Genel Energy owns oil blocks in Somaliland, a territory that unilaterally declared independence in 1991, but isn’t recognized as a sovereign state by any other nation. Somalia claims dominion over the area.

Any investors seeking to operate in Somalia must comply with the nation’s constitution, the Ministry of Petroleum & Mineral Resources said in a statement published on its website on Wednesday.

“The federal government of Somalia categorically rejects Genel Energy Plc’s claim to own petroleum rights in Somalia’s northern regions,” the ministry said. The government will take “all possible measures and pursue all legal avenues as part of its constitutional mandate of protecting Somalia’s territorial integrity,” it said.
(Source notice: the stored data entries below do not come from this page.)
(** The controller is called only for a document that parses to an
    object the detector does not flag, or to a list that holds at least
    one object and no flagged object.  A text that does not parse, a
    scalar or null, a flagged object, a list with a flagged object, an
    empty list and a list without objects cause no storage call, through
    the text handler and through the file handler alike. *)
Theorem storage_needs_accepted_document (text : option string)
  (tr : list (event Network)) :
  List.filter is_storage_call
    (snd (handle_text_or_file build_network save_network json_loads text tr))
  <> List.filter is_storage_call tr
  \/ List.filter is_storage_call
       (snd (_process_json_file_content build_network save_network json_loads
               (default "" text) tr))
     <> List.filter is_storage_call tr ->
  exists parsed : value,
    json_loads (default "" text) = inr parsed
    /\ ((exists d, parsed = VDict d /\ _is_example_payload parsed = false)
        \/ (exists items, parsed = VList items
                          /\ any_example items = false
                          /\ objects_of items <> [])).
Proof.
  unfold handle_text_or_file, _process_json_file_content.
  unfold bind at 1. unfold logger, emit.
  destruct (json_loads (default "" text)) as [err | parsed].
  - intros [H | H]; exfalso; apply H.
    + unfold message_answer, emit. simpl.
      rewrite <- app_assoc. apply storage_calls_app. reflexivity.
    + apply storage_calls_app. reflexivity.
  - intros [H | H]; exists parsed; (split; [reflexivity |]).
    + apply (dispatch_storage_needs_accepted AnsSaved parsed
               (tr ++ [EvLog LogIncoming])).
      rewrite (storage_calls_app tr [EvLog LogIncoming]) by reflexivity.
      exact H.
    + apply (dispatch_storage_needs_accepted AnsSavedFromFile parsed tr).
      exact H.
Qed.

(** For a lone object that the detector does not flag, the text handler
    runs the single-record processor on it and sends the confirmation
    exactly when that returned true; when the record is not saved the
    user gets no answer at all. *)
Theorem single_object_reply (text : option string) (d : gmap string value)
  (tr : list (event Network)) :
  json_loads (default "" text) = inr (VDict d) ->
  _is_example_payload (VDict d) = false ->
  exists (r : bool) (tr1 : list (event Network)),
    _process_single_wifi_record build_network save_network d
      (tr ++ [EvLog LogIncoming])
    = (inr r, tr1)
    /\ handle_text_or_file build_network save_network json_loads text tr
       = (inr tt, if r then tr1 ++ [EvAnswer AnsSaved] else tr1)
    /\ List.filter is_answer tr1 = List.filter is_answer tr.
Proof.
  intros Hparse Hreal.
  destruct (single_record_effects d (tr ++ [EvLog LogIncoming]))
    as (r & added & Hrun & _ & Ha).
  exists r, ((tr ++ [EvLog LogIncoming]) ++ added). split; [exact Hrun |].
  split.
  - unfold handle_text_or_file. unfold bind at 1. unfold logger, emit.
    rewrite Hparse. unfold dispatch_parsed. rewrite Hreal.
    unfold bind. rewrite Hrun. destruct r; reflexivity.
  - rewrite !filter_answer_app, Ha. simpl. rewrite !app_nil_r. reflexivity.
Qed.

End ProcessorFacts.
Genel Energy spokesman Andrew Benbow declined to comment. Two calls to the mobile phone of Muna Toosane, director of communications at the Somaliland Information Ministry, weren’t answered.

Genel Energy was awarded an exploration license for two onshore blocks in Somaliland in August 2012 and acquired a 50% participating interest in the Odewayne Production Sharing Agreement that covers three additional blocks in November that year, according to its website. Genel Energy’s main production assets are in Iraq’s Kurdistan region.

In 2021, Genel Energy announced it signed a farm-out agreement relating to the SL10B13 block with OPIC Somaliland Corp., with all its share of future capital investment coming from state-owned Taiwanese petroleum company CPC Corp.